D-days

I heard his voice echoing through the house as I opened the door. I stopped for a moment just standing there, staring into void; my eyes clouded a second and then... nothing. The answering machine clicked off and my mother started shouting orders for house cleanup.

I arrived back home on Monday it had been a long drive from Portland with many food breaks and bathroom stops. What can you expect with an 11-year-old brother. So no one commented when one of the only two messages on our machine was a “Merry Christmas” from some long forgotten man my father once knew, no one even gave it another thought...... no one except me.

Clothes, lots of clothes, an mp3 player, a door curtain, pillows bathmats, books, soap, chocolate tons of chocolate and candy canes (yucky candy canes) a new purse, (oh how I hate and love them) cash, hats, makeup... the list is endless. A million and one things a teenage girl could want for Christmas oh how spoiled I am. Of course none of it was from my parents, all from grandparents and rich aunts and uncles...Its not that they don’t love me or that they don’t want me to have that stuff. But its not the other thing either, we aren’t poor. No, the lack of presents under our tree is because my mother loses things, she’s lost this months bills, and my fathers paycheck amid the clutter and crap strewn all over our house. My dad makes enough money that we should be living in a huge house, with maids and sports cars...... if my mom wasn’t slowly but surely succumbing to her sick mind..... but that doesn’t matter so much, after all Christmas is about celebrating Christ and spending time with your family........... I don’t know which is harder to do.

D-day’s how pathetic, I’ve just coined a phrase so remarkably cruel and delightful to myself, that even I cringe. What does d stand for?........ anything and everything. D stands for depression, for disgust, for dreary, for dry, for dread, for dark, for dead ........ and for Derek .

Derek is anyone, he is my wonderfully gay friend, my best friends cousin, the spoiled brat in my T.A. period, my long dead uncle....... and Him. I see him every once in a while, at my church far across the sanctuary looking at me, pleading with his eyes for forgiveness. It’s ironic what he is asking forgiveness for with those eyes of his, all this time I thought he was feeling guilty... for ...IT. ...turns out he is feeling guilty, for leaving me alone...

He saw me standing on the steps from across the room, I imagine I looked forlorn or alone. He came over, lightly brushing his fingertips across my bare shoulder. I would have been happy with my self if I had winced, but I didn’t, I had to stop myself from leaning into his touch, somehow part of me still wanted him... how disgusting. We talked for a moment about his dogs and the weather. I smiled the whole time like a ditzy whore, just thrilled he was talking to me.

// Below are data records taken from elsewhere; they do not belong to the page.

(** C1: the value of every row is its price times its shares, and stays
    so.  A refresh (the tab's and the report's) of a table whose rows all
    have that property gives a table whose rows all have it; each row is
    the row it was or has its value set from the new price in the same
    step.  The merge of a position entered in the dialog does the same:
    the rows of the table are kept where they were, the one row the
    "Update" answer rewrites takes shares, price and value together from
    the position, whose value is its price times its shares, and a row
    that is added is that position; [add_position] leaves the merged
    table in the tab. *)
Theorem total_value_is_price_times_shares :
  (forall (yf : Provider) (clock : nat -> string) (rows : list Row),
      exists rows',
        update_portfolio_prices yf clock (Holdings rows) = Holdings rows'
        /\ cli_update_portfolio_prices yf clock (Holdings rows) = Holdings rows'
        /\ (Forall valued rows -> Forall valued rows')
        /\ (forall (i : nat) (row row' : Row),
              rows !! i = Some row -> rows' !! i = Some row' ->
              row' = row \/ valued row'))
  /\ (forall (sd : StockData) (shares : Q) (now : string) (pd : Row)
             (clicked : Button) (rows rows' : list Row),
        get_position_data (Some sd) shares now = Some pd ->
        merge_position pd clicked rows = Some rows' ->
        (Forall valued rows -> Forall valued rows')
        /\ (forall (i : nat) (row : Row),
              rows !! i = Some row ->
              rows' !! i = Some row
              \/ (rows' !! i = Some (update_existing pd row)
                  /\ valued (update_existing pd row)))
        /\ (forall (i : nat) (row' : Row),
              rows' !! i = Some row' -> rows !! i = None ->
              row' = pd /\ valued pd))
  /\ (forall (disk : Disk) (pd : Row) (clicked : Button) (rows : list Row)
             (file : File) (n : nat),
        portfolio_df
          (add_position disk true (Some pd) clicked
             {| portfolio_df := AttrFrame rows; data_file := file;
                table_rows := n |}).1
        = AttrFrame (default rows (merge_position pd clicked rows))).
Proof.
  split; [| split].
  - intros yf clock rows.
    exists (imap (refresh_row yf clock) rows).
    split; [apply update_holdings |].
    split; [by rewrite cli_update_holdings, update_holdings |].
    assert (forall (i : nat) (row row' : Row),
              rows !! i = Some row ->
              imap (refresh_row yf clock) rows !! i = Some row' ->
              row' = row \/ valued row') as Hrow.
    { intros i row row' Hi Hi'.
      rewrite list_lookup_imap, Hi in Hi'. simplify_eq/=.
      apply refresh_row_kept_or_valued. }
    split; [| exact Hrow].
    intros Hall. apply Forall_lookup. intros i row' Hi'.
    destruct (rows !! i) as [row|] eqn:Hi.
    + destruct (Hrow i row row' Hi Hi') as [-> | Hv]; [| done].
      by apply (Forall_lookup_1 _ _ _ _ Hall Hi).
    + rewrite list_lookup_imap, Hi in Hi'. done.
  - intros sd shares now pd clicked rows rows' Hpd Hmerge.
    apply get_position_data_valued in Hpd.
    destruct (merge_position_rows pd clicked rows rows' Hmerge)
      as [Hold Hnew].
    split; [| split].
    + intros Hall. apply Forall_lookup. intros i row' Hi'.
      destruct (rows !! i) as [row|] eqn:Hi.
      * destruct (Hold i row Hi) as [H | H]; rewrite H in Hi'; simplify_eq.
        -- by apply (Forall_lookup_1 _ _ _ _ Hall Hi).
        -- by apply update_existing_valued.
      * by rewrite (Hnew i row' Hi' Hi).
    + intros i row Hi. destruct (Hold i row Hi) as [H | H]; [by left |].
      right. split; [done | by apply update_existing_valued].
    + intros i row' Hi' Hi. split; [by apply (Hnew i) | done].
  - intros disk pd clicked rows file n. rewrite add_position_frame.
    by destruct (merge_position pd clicked rows).
Qed.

All the while my mind threw tantrums in my head throwing things around and screaming at me to spit in his face or kick him in the balls, but my body would have none of it. Finally he turned to face me, and I saw that look in his eyes, he was gunna bring it up, he was gunna say something, oh god no......

“ you know I never meant it to turn out this way...” he stutters

Shit my tongue has suddenly grown a conscience and swelled up so big, I can’t speak. There is silence as my pasted grin slips off my face and lays melting on the concrete railing. Uuunnggggggggh.

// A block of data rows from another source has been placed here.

(** * WebOptEnv MCP server: the session / server lifecycle manager

    A shallow embedding of [web_opt/lighthouse/src/index.ts]
    (class [WebOptEnvServer]) and the properties of its tool handlers.

    The handlers are [async] methods; every [await] is run to completion
    before the next statement, and one tool call is run to completion
    before the next one starts (calls are taken one at a time, as the
    specification's serialization guarantee has it).  The embedding is a
    state-and-exception monad over

    - the object's private fields ([expressApp], [expressServer],
      [currentPort], [currentHtmlFile]), and
    - the world outside the object: the file system, the listeners bound
      by this process, the ports held by other processes, the living
      browser processes, the clock, and the history of side effects.

    What the outside does and the code cannot decide (the result of a
    shell command, of the audit engine, of the browser) is an oracle of
    the environment record [Env]; the theorems hold for every such
    environment. *)

From Stdlib Require Import ZArith String Ascii List Lia DecimalString SpecFloat.
From stdpp Require Import base gmap strings list fin_maps.
(** X30: the outreach endpoint writes for the campaign's candidates, or for
    the latest ranking of the crew when the campaign has none, and succeeds
    whenever there is someone to write to.  The drafts replace whatever
    drafts the campaign had; there is one per candidate, in order, made with
    the template of the request (whose defaults are the endpoint's own, not
    those of [OutreachTemplate]) and free of markup; the rest of the
    campaign and the crew stay as they are, and the audit trail grows by one
    "outreach_generated" entry counting the drafts. *)
Theorem outreach_replaces_drafts (app : Store.App) (campaign_id : string)
    (campaign : Store.CampaignRecord) (payload : option Api.OutreachRequest) :
  campaigns app !! campaign_id = Some campaign ->
  let roster := outreach_roster (Some (Store.cr_candidates campaign)) (crew (Store.world app)) in
  roster <> [] ->
  exists response app' written timestamp,
    Api.generate_outreach campaign_id payload app = (Store.Done response, app')
    /\ campaigns app' = <[campaign_id := drafted_record campaign written]> (campaigns app)
    /\ Forall2 (fun candidate d =>
                  draft_candidate_id d = rc_candidate_id candidate
                  /\ draft_campaign_id d = campaign_id
                  /\ draft_template d = requested_template payload
                  /\ markup_free (draft_message d))
               roster written
    /\ map Api.out_draft_id (Api.drafts response) = map draft_id written
    /\ map Api.out_message (Api.drafts response) = map draft_message written
    /\ crew (Store.world app') = crew (Store.world app)
    /\ audit_trail app'
       = audit_trail app ++ [outreach_entry timestamp campaign_id (len written)].
Proof.
  intros Hcampaign roster Hroster.
  destruct (generate_outreach_run campaign_id (Some (Store.cr_candidates campaign))
              (Some (requested_template payload)) (Store.world app) Hroster)
    as (written & w' & Hrun & Hall & Hcrew).
  apply (safe_crew_call_ok _ "generate_outreach" app) in Hrun.
  set (app1 := Store.with_world (fun _ => w') app) in Hrun.
  exists {| Api.outreach_campaign_id := campaign_id;
            Api.drafts :=
              map (fun d => {| Api.out_draft_id := draft_id d;
                               Api.out_draft_candidate_id := draft_candidate_id d;
                               Api.out_message := draft_message d |})
                  written |}.
  eexists. exists written. eexists. split.
  { unfold Api.generate_outreach.
    rewrite (hbind_done _ _ _ _ _ (get_campaign_run _ _)), Hcampaign.
    cbv zeta. fold (requested_template payload).
    rewrite (hbind_done _ _ _ _ _ Hrun).
    rewrite (hbind_done _ _ _ _ _
               (add_outreach_drafts_run campaign_id written app1 campaign Hcampaign)).
    rewrite (hbind_done _ _ _ _ _ (record_audit_run _ _ _ _)).
    reflexivity. }
  split; [reflexivity|]. split; [exact Hall|].
  cbn [Api.drafts]. rewrite !map_map. cbn [Api.out_draft_id Api.out_message].
  split; [reflexivity|]. split; [reflexivity|].
  split; [exact Hcrew|]. reflexivity.
Qed.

He continues, “ I mean... I wanted to....you know, be with you...” he fades off.

My face is turning purple with the effort to speak. My body desperately wants to console him and assure him that there are no hard feelings. But my mind screams ‘no hard feelings?!?! He is a fucking child molester how can you have “no hard feelings” ’ my tongue remains resolutely neutral, and the size of a cantaloupe.

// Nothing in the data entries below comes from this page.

(** * The doctor appointment assistant ([streamlit_app.py])

  A shallow embedding of the three tools ([get_doctors],
  [send_doctor_request], [confirm_patient] with [save_to_json]), of the
  agent runner and of the Streamlit script, followed by the properties of
  the directory, the notification client, the appointment store and the
  chat session.

  Python code runs in a small monad: it reads an environment (what the
  network, the disk and the language model answer), threads a world (the
  file [appointments.json], standard output, the requests sent, the agent
  runs, the session state) and either returns a value or raises. *)

From Stdlib Require Import String List ZArith Lia Bool.
From Stdlib Require Import DecimalString DecimalZ.
Import ListNotations.

Set Warnings "-register-all".

Local Open Scope string_scope.
Local Open Scope Z_scope.

(* ===================================================================== *)
(** * Part I: the model *)
(* ===================================================================== *)

(** ** Python values *)

Module Py.

(** The objects [json.load] can produce and [json.dump] can write, which
    are also the objects the tools build. A [str] is kept as the bytes of
    its UTF-8 encoding, a [float] by its [repr]; a [dict] keeps its items
    in insertion order. *)
Inductive pyobj : Type :=
| PNone
| PBool (b : bool)
| PInt (n : Z)
| PFloat (repr : string)
| PStr (s : string)
| PList (xs : list pyobj)
| PDict (items : list (string * pyobj)).

(** [type(o).__name__], as it appears in an [AttributeError]. *)
Definition type_name (o : pyobj) : string :=
  match o with
  | PNone => "NoneType"
  | PBool _ => "bool"
  | PInt _ => "int"
  | PFloat _ => "float"
  | PStr _ => "str"
  | PList _ => "list"
  | PDict _ => "dict"
  end.

(** [d[k]] on the items of a dict: the first item with key [k]. *)
Fixpoint lookup (k : string) (items : list (string * pyobj)) : option pyobj :=
  match items with
  | [] => None
  | (k', v) :: rest => if String.eqb k k' then Some v else lookup k rest
  end.

(** [o[k]] for an object [o]: defined on dicts only. *)
Definition getitem (k : string) (o : pyobj) : option pyobj :=
  match o with
  | PDict items => lookup k items
  | _ => None
  end.

(** An instance of [Exception]: the class name and [str(e)]. These are
    the exceptions [except Exception] catches. *)
Record exn : Type := Exn { exn_class : string; exn_str : string }.

(** [str(n)] for an [int]. *)
Definition str_int (n : Z) : string := NilZero.string_of_int (Z.to_int n).

(** How a call ends: it returns or it raises. *)
Inductive outcome (A : Type) : Type :=
| Ret (a : A)
| Raise (e : exn).
Arguments Ret {A} a.
Arguments Raise {A} e.

(** [needle in hay] for strings. *)
Definition includes (needle hay : string) : Prop :=
  exists before after, hay = (before ++ needle ++ after)%string.

(** The markers that open every string a tool returns. *)
Definition success_marked (s : string) : bool := String.prefix "✅" s.
Definition failure_marked (s : string) : bool := String.prefix "❌" s.

End Py.
Import Py.

(** ** The world outside the program *)

Module World.

(** *** The file [appointments.json] *)

(** The text of a file, seen through [json.load]: a JSON document, with
    the value it decodes to and the way it is laid out; or a text
    [json.load] rejects, with the message of its [JSONDecodeError]; or,
    among these, the beginning of a JSON document that a failed write cut
    before its end, with the value and the layout of the document that was
    being written. *)
Inductive layout : Type :=
| Indented (width : nat)   (* written by [json.dump(..., indent=width)] *)
| Unformatted.             (* any other layout *)

Inductive file_text : Type :=
| JsonText (lay : layout) (value : pyobj)
| NotJson (why : string)
| PartOf (lay : layout) (value : pyobj) (why : string).

Inductive file_state : Type :=
| Absent
| Present (text : file_text).

(** A file just opened with mode ["w"] is empty. *)
Definition truncated : file_text :=
  NotJson "Expecting value: line 1 column 1 (char 0)".

(** What the program asks of the file system, in order. *)
Inductive fs_op : Type :=
| FsExists
| FsOpenRead
| FsJsonLoad
| FsOpenWrite
| FsJsonDump (value : pyobj) (indent : nat).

The conversation ended quickly when his girlfriend showed up to take him off to some godforsaken bed somewhere... Oh how I loathed him... but then it just sort of settled on me, I didn’t hate him, and I don’t hate him. I hate myself, I loathe myself for letting him touch me. It wasn’t he who came to my bedroom late at night when all were asleep, I went to him, I consented, I let him touch me, I let him, and I hate him..... But I hate myself more.

My mind wanders off, gazing out the window into the rain. It’s only 12 o clock noon. My sister is in my room screaming her head of and destroying my stuff, my brother is holed up in my parents room chuckling wildly and trying to pull my dads rifle off the wall. (he has run out of ammo for his bb gun you see) my parents are obviously at work but I seem to have forgotten this for a moment because I half open my mouth to call for my mother so she can take care of my brother. Then I remember she’s not here. Instead I pull a glass from a cupboard and pour myself a tall cup of some cheap wine that is sitting on the counter. (the only alcohol in the house) I walk over to the sink with my glass. For a moment I stare into the window, seeing only my reflection, there is a gash above my left eye it’s a claw mark from my sister, and a slight swelling along my jaw line an impending bruise from the shovel blow my little brother nicked me with. Looking back down into the glass, a toast, “To madness.” I say, “To madness!” my reflection echoes. I chug the nasty wine and rinse my mouth a dozen times in the sink.